(Stored data entries)
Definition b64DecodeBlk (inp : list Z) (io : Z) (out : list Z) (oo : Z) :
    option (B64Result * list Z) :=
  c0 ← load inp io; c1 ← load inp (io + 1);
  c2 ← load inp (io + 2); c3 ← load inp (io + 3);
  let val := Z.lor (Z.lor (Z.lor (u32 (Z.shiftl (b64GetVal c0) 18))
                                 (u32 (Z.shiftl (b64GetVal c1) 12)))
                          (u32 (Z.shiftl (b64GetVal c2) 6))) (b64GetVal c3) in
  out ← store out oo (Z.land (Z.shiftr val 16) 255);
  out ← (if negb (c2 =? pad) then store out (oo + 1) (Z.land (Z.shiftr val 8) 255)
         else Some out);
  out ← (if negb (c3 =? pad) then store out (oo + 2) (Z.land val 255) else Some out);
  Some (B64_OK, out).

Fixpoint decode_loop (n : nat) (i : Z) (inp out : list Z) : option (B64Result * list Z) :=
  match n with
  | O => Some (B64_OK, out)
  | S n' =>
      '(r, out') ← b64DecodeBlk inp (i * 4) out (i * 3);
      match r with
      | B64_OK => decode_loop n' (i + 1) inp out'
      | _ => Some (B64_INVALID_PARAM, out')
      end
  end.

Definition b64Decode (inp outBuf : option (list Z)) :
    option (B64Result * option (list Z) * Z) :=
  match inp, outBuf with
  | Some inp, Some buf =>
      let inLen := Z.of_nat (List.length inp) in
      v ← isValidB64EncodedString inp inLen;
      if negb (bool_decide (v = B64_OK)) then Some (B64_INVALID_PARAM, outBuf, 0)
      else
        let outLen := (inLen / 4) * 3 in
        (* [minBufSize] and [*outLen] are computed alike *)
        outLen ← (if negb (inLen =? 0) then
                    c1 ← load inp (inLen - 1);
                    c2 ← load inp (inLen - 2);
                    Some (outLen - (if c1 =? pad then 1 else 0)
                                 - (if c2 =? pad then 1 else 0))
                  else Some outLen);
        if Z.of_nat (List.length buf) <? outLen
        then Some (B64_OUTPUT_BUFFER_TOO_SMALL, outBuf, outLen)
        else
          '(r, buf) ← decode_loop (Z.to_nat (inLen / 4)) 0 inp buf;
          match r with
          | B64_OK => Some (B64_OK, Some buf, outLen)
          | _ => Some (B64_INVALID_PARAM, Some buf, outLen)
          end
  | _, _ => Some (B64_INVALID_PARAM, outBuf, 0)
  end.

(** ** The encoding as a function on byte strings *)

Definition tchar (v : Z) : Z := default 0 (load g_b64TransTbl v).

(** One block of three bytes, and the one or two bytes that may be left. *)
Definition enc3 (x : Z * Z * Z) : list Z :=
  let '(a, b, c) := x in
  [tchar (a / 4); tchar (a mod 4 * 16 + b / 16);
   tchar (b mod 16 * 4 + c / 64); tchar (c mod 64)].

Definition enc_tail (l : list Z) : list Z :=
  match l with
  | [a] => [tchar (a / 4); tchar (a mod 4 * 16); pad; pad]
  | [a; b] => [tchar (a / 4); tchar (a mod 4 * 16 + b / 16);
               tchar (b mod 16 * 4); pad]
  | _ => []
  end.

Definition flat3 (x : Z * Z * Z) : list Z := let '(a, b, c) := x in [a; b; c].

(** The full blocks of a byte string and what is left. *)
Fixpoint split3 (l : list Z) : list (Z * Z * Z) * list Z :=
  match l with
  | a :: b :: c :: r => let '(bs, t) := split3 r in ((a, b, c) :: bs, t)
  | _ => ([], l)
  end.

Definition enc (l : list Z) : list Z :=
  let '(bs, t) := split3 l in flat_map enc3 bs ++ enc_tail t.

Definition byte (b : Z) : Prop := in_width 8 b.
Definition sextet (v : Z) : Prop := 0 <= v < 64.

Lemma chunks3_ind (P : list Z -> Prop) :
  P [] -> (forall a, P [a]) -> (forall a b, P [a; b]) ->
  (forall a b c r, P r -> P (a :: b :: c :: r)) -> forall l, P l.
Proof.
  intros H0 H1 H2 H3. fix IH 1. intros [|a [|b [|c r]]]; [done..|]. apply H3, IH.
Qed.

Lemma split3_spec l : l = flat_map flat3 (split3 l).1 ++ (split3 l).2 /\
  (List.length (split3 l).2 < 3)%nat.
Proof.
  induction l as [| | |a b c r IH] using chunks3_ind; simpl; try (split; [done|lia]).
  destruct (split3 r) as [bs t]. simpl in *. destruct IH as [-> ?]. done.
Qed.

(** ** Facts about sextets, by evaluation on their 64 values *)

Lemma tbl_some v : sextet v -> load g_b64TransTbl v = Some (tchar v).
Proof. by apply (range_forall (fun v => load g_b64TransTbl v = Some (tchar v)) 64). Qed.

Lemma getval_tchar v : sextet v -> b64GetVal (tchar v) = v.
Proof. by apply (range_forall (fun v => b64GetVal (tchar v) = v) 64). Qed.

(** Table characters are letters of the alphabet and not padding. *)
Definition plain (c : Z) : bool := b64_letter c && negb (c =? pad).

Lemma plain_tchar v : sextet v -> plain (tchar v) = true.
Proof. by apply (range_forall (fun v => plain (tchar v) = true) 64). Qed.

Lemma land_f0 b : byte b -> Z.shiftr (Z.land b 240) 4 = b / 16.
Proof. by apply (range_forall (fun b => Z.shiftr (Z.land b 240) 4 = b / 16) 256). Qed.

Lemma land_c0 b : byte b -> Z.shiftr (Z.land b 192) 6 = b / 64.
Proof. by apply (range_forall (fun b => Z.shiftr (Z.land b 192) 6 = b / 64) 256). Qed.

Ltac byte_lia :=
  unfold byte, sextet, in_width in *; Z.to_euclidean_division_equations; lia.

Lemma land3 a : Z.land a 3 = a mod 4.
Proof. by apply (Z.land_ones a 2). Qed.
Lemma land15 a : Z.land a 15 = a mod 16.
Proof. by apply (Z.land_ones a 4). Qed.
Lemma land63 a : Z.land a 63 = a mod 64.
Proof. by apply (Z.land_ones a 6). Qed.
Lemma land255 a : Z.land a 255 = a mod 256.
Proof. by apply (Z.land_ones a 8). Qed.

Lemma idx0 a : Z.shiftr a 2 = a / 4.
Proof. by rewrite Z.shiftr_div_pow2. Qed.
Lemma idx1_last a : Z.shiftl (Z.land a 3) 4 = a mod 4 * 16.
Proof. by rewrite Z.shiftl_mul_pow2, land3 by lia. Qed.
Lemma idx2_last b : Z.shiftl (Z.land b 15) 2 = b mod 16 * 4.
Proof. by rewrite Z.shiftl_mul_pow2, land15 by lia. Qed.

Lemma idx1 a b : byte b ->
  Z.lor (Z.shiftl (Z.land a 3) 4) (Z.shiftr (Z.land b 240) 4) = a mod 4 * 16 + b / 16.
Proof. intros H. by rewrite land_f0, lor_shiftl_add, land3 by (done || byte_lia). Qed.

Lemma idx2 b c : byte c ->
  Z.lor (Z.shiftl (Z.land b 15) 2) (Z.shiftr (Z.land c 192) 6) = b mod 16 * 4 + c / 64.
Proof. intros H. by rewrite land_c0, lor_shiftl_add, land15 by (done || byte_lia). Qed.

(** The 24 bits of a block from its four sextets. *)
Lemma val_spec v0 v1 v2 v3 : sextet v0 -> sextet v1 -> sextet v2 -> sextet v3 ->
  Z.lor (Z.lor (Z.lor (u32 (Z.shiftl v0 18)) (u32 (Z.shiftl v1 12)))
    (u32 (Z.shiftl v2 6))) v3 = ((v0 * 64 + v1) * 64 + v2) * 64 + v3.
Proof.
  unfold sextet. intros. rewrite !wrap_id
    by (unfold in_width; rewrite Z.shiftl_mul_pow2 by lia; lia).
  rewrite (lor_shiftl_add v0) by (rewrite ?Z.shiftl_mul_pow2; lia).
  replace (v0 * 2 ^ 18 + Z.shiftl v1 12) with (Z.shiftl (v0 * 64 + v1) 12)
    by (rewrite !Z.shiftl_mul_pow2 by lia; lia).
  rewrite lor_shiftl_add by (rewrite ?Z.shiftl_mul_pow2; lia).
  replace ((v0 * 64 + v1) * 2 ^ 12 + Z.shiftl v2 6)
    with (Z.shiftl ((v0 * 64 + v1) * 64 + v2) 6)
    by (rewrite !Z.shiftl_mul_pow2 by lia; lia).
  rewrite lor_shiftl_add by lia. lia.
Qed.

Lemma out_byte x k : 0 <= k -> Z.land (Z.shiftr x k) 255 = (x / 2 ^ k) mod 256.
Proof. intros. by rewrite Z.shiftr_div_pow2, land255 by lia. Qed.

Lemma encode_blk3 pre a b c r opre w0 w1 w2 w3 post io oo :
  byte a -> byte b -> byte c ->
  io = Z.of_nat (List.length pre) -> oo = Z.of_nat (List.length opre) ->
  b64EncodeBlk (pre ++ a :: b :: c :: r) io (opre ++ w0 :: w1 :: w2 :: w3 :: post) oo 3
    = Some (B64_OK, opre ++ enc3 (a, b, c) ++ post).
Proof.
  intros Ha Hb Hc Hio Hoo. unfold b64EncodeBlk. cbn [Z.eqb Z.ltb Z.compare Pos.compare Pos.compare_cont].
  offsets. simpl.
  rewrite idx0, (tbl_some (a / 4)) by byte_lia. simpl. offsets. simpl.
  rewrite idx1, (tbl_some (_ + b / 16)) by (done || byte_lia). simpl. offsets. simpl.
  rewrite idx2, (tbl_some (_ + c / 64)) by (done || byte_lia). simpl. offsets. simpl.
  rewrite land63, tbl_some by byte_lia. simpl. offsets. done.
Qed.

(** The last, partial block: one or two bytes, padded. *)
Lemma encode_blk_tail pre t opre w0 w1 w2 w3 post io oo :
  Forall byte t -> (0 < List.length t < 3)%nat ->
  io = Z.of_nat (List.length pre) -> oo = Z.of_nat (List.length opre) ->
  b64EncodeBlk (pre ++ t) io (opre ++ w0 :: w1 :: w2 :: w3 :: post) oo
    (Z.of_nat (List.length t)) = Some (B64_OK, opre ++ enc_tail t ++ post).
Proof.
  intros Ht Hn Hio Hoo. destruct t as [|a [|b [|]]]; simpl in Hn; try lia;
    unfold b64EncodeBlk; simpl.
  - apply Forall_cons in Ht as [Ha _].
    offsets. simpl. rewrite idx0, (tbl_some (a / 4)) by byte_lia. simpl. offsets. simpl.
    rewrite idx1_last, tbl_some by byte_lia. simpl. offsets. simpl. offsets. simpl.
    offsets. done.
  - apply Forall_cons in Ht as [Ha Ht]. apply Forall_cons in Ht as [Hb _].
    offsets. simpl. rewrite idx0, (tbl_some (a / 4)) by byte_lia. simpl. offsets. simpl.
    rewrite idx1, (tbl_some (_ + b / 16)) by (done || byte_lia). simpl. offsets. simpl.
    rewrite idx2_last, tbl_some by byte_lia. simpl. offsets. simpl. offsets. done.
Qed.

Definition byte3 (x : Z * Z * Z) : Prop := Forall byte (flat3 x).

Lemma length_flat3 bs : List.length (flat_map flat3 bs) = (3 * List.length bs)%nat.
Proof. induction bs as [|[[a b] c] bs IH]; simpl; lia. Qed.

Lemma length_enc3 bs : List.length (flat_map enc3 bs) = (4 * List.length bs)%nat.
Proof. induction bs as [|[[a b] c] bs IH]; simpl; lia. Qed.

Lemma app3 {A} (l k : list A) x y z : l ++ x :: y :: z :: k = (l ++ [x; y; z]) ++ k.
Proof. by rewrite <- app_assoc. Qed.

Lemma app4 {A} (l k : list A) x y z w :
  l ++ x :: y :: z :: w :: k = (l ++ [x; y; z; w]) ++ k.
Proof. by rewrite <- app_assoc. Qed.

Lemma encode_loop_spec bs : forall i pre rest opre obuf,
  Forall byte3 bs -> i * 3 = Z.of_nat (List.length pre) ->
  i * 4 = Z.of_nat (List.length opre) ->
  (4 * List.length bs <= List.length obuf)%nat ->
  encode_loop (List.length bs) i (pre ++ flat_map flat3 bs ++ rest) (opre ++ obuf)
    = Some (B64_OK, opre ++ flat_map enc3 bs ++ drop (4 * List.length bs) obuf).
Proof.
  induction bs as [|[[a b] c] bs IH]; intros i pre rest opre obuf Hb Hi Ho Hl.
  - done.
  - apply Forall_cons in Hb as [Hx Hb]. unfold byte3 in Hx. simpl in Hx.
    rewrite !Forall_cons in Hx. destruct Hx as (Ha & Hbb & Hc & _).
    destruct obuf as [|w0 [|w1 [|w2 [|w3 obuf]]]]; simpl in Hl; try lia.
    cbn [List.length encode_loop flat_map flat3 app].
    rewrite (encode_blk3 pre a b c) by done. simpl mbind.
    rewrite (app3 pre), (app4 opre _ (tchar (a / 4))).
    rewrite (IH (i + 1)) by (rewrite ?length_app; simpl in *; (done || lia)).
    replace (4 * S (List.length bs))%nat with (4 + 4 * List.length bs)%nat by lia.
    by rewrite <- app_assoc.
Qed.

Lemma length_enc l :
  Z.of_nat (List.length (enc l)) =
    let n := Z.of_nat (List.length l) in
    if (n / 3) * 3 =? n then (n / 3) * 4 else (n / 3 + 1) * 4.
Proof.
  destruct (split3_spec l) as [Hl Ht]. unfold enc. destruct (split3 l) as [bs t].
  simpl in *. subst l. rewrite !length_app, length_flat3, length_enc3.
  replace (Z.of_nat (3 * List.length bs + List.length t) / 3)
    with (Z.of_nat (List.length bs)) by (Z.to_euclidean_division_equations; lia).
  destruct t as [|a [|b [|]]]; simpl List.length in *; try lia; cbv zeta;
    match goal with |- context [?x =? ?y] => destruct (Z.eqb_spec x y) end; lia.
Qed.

### Exercise instructions
Retype exactly the lines of the data above that fall between the line with "Proof. by apply (range_forall (fun v => plain" and the line with "Proof. intros H. by rewrite land_c0, lor_shiftl_add, land15", inclusive, and add nothing.

### Answer below
Proof. by apply (range_forall (fun v => plain (tchar v) = true) 64). Qed.

Lemma land_f0 b : byte b -> Z.shiftr (Z.land b 240) 4 = b / 16.
Proof. by apply (range_forall (fun b => Z.shiftr (Z.land b 240) 4 = b / 16) 256). Qed.

Lemma land_c0 b : byte b -> Z.shiftr (Z.land b 192) 6 = b / 64.
Proof. by apply (range_forall (fun b => Z.shiftr (Z.land b 192) 6 = b / 64) 256). Qed.

Ltac byte_lia :=
  unfold byte, sextet, in_width in *; Z.to_euclidean_division_equations; lia.

Lemma land3 a : Z.land a 3 = a mod 4.
Proof. by apply (Z.land_ones a 2). Qed.
Lemma land15 a : Z.land a 15 = a mod 16.
Proof. by apply (Z.land_ones a 4). Qed.
Lemma land63 a : Z.land a 63 = a mod 64.
Proof. by apply (Z.land_ones a 6). Qed.
Lemma land255 a : Z.land a 255 = a mod 256.
Proof. by apply (Z.land_ones a 8). Qed.

Lemma idx0 a : Z.shiftr a 2 = a / 4.
Proof. by rewrite Z.shiftr_div_pow2. Qed.
Lemma idx1_last a : Z.shiftl (Z.land a 3) 4 = a mod 4 * 16.
Proof. by rewrite Z.shiftl_mul_pow2, land3 by lia. Qed.
Lemma idx2_last b : Z.shiftl (Z.land b 15) 2 = b mod 16 * 4.
Proof. by rewrite Z.shiftl_mul_pow2, land15 by lia. Qed.

Lemma idx1 a b : byte b ->
  Z.lor (Z.shiftl (Z.land a 3) 4) (Z.shiftr (Z.land b 240) 4) = a mod 4 * 16 + b / 16.
Proof. intros H. by rewrite land_f0, lor_shiftl_add, land3 by (done || byte_lia). Qed.

Lemma idx2 b c : byte c ->
  Z.lor (Z.shiftl (Z.land b 15) 2) (Z.shiftr (Z.land c 192) 6) = b mod 16 * 4 + c / 64.
Proof. intros H. by rewrite land_c0, lor_shiftl_add, land15 by (done || byte_lia). Qed.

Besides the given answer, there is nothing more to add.